Things like walks and games of fetch help your dog keep his strength and muscle tone. And they keep the extra pounds off, which can keep his joints healthy. The key is to lower the intensity. Throw the ball fewer times, and shorten his walks.
“A 20-minute walk 3 times a day is better than a 40-minute walk twice a day,” Burbrink says. “You’ve got to keep them active. Just don’t push them too hard.”
How Much Is Too Much?
Watch your dog and ask yourself these questions:
- Is he less happy about heading out for a walk?
- Does he get tired on walks sooner than he used to?
- Does he lag behind you on the leash or pant more than usual?

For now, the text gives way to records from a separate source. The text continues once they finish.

Lemma cleanupEntry_spec key cd w :
  cd_reports cd ≠ [] →
  ∃ w', cleanupEntry (key, cd) w = (Ok tt, w') ∧ static w w' ∧
    alerts (db w') = alerts (db w) ∧ agents (db w') = agents (db w) ∧
    reportHistory w' = reportHistory w ∧
    activeConsensus w' = (if expired (now w) cd then delete key (activeConsensus w)
                          else activeConsensus w) ∧
    agentReports (db w') =
      (if expired (now w) cd && negb (storageFails (env w) ReportsMarkAged)
       then update_where (map rep_id (cd_reports cd)) (with_status CONSENSUS_FAILED)
              (agentReports (db w))
       else agentReports (db w)).
Proof.
  intros Hne. unfold cleanupEntry, expired, agentReport_updateMany. run_m.
  destruct (cd_reports cd) as [|first rest] eqn:Hrs; [done|].
  destruct (maxAge <? now w - rep_createdAt first)%Z; simpl.
  2:{ eexists; split; [reflexivity|]. by split_and!. }
  destruct (storageFails (env w) ReportsMarkAged); simpl.
  - eexists; split; [reflexivity|]. by split_and!.
  - eexists; split; [reflexivity|]. by split_and!.
Qed.
Lemma create_label_request_witness :
  api_calls (net (snd (createLabel sample_label ready_world))) =
  [LabelsCreate {| lb_name := Some "Clients/Aro Ha"; lb_labelListVisibility := "labelShow";
                   lb_messageListVisibility := "show"; lb_color := None |}].
Proof.
  destruct (create_label_request sample_label ready_world ready_world sample_client eq_refl)
    as (requestBody & Hcalls & Hname & Hl & Hm & Hcolor & _).
  rewrite Hcalls. destruct requestBody as [n l m col]. cbn in *. subst.
  replace col with (@None (option string * option string)); [reflexivity|].
  symmetry. apply Hcolor. split; reflexivity.
Defined.

(** X11.  The unread count is read off the size estimate of one list call
    for [is:unread], capped at one result and without label filter: the
    estimate when there is one, zero when the answer has none.  No message
    is fetched. *)
Theorem unread_count_estimate (w w1 : world) (c : gmail_client) (response : list_data) :
  getGmailClient w = (Returned c, w1) ->
  messages_list (gmail w1) (net w1) (MessagesList 1 "is:unread" None) = Success response ->
  exists w2,
    getUnreadCount w =
      (Returned (UnreadCount (match resultSizeEstimate response with
                              | Some n => n
                              | None => 0
                              end)), w2)
    /\ api_calls (net w2) = api_calls (net w) ++ [MessagesList 1 "is:unread" None].
Proof.
  intros Hc Hlist. unfold getUnreadCount, bind at 1. rewrite Hc.
  unfold bind, await, ret. rewrite Hlist. eexists. split.
  - by destruct (resultSizeEstimate response).
  - cbn [net set_net]. rewrite api_calls_app.
    by rewrite (getGmailClient_api_calls _ _ _ Hc).
Qed.

Lemma unread_count_estimate_witness :
  exists w2,
    getUnreadCount ready_world = (Returned (UnreadCount 0), w2)
    /\ api_calls (net w2) = [MessagesList 1 "is:unread" None].
Proof.
  apply (unread_count_estimate ready_world ready_world sample_client
           {| messages := None; resultSizeEstimate := None |}); reflexivity.
Defined.

(** ** Reading a message, continued; the call handler *)

Lemma find_skips {A} (f : A -> bool) before x after :
  Forall (fun y => f y = false) before ->
  f x = true ->
  List.find f (before ++ x :: after) = Some x.
Proof.
  induction 1 as [|y before Hy _ IH]; intros Hx; cbn [app List.find].
  - by rewrite Hx.
  - rewrite Hy. by apply IH.
Qed.

Lemma find_none {A} (f : A -> bool) l :
  Forall (fun y => f y = false) l -> List.find f l = None.
Proof. induction 1 as [|y l Hy _ IH]; cbn [List.find]; [done | by rewrite Hy]. Qed.
(** The value of a call, as a function of the fields and the arguments. *)
Definition simulate_value (solve_ivp : integrator) (m : Model)
    (parameters times : list R) : result (list npfloat) :=
  rbind (unpack5 parameters) (fun '(beta, delta, p0, c, epsilon) =>
  rbind (py_max times) (fun t_end =>
  rbind (integrate solve_ivp m beta delta p0 c epsilon times t_end) (fun res =>
  rbind (virus_load res) (fun y =>
  Ok (postprocess m y))))).

(** ** Notions used in the further properties *)

Definition with_p_fn (m : Model) (v : string) : Model :=
  mkModel (y0 m) (solver m) (step_size m) (tolerance m) (t_treat m) v
          (limit_of_quant m).

Definition with_limit_of_quant (m : Model) (v : bool) : Model :=
  mkModel (y0 m) (solver m) (step_size m) (tolerance m) (t_treat m)
          (p_fn m) v.

Definition with_tolerance (m : Model) (v : option R) : Model :=
  mkModel (y0 m) (solver m) (step_size m) v (t_treat m) (p_fn m)
          (limit_of_quant m).

(** [y[y < 0.7] = 0.7], as [make_figure] applies it to what [simulate]
    returned. *)
Definition apply_log_limit (y : list npfloat) : list npfloat :=
  map (fun v => if np_ltb v 0.7 then Finite 0.7 else v) y.

(** The policy is one of the two that [simulate] knows. *)
Definition known_policy (m : Model) : Prop :=
  p_fn m = "Step"%string \/ p_fn m = "Tanh"%string.

(** * Properties *)

(** ** Comparisons *)

Lemma ltb_true (x y : R) : x < y -> ltb x y = true.
Proof. intros H. unfold ltb. destruct (Rlt_dec x y); [reflexivity | contradiction]. Qed.

Lemma ltb_false (x y : R) : y <= x -> ltb x y = false.
Proof. intros H. unfold ltb. destruct (Rlt_dec x y); [lra | reflexivity]. Qed.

- Is he stiff after exercise?
- Is it hard for him to get up after he’s been lying down?
- Does he refuse to jump into or out of the car?
- Does he limp?
These could also be signs of osteoarthritis. It’s common in older dogs (and their humans). It happens when the tissue that cushions joints wears away and the bones rub together. That makes movement painful, Burbrink says. Your vet can help you find out what’s slowing your pet down.
Check the Weather
How do the seasons affect your aging dog? Does he have a hard time walking in summer due to the heat? Go out in the early morning and the evening.
Does the winter chill make his joints stiff and slow him down? Walk him at the warmest point of the day, and consider using a doggie sweater or jacket, says Jamie Peyton, DVM, of the U.C. Davis Veterinary Medical Teaching Hospital. If he’s stiff in the morning, but loosens up by afternoon, wait until then to get out for some exercise.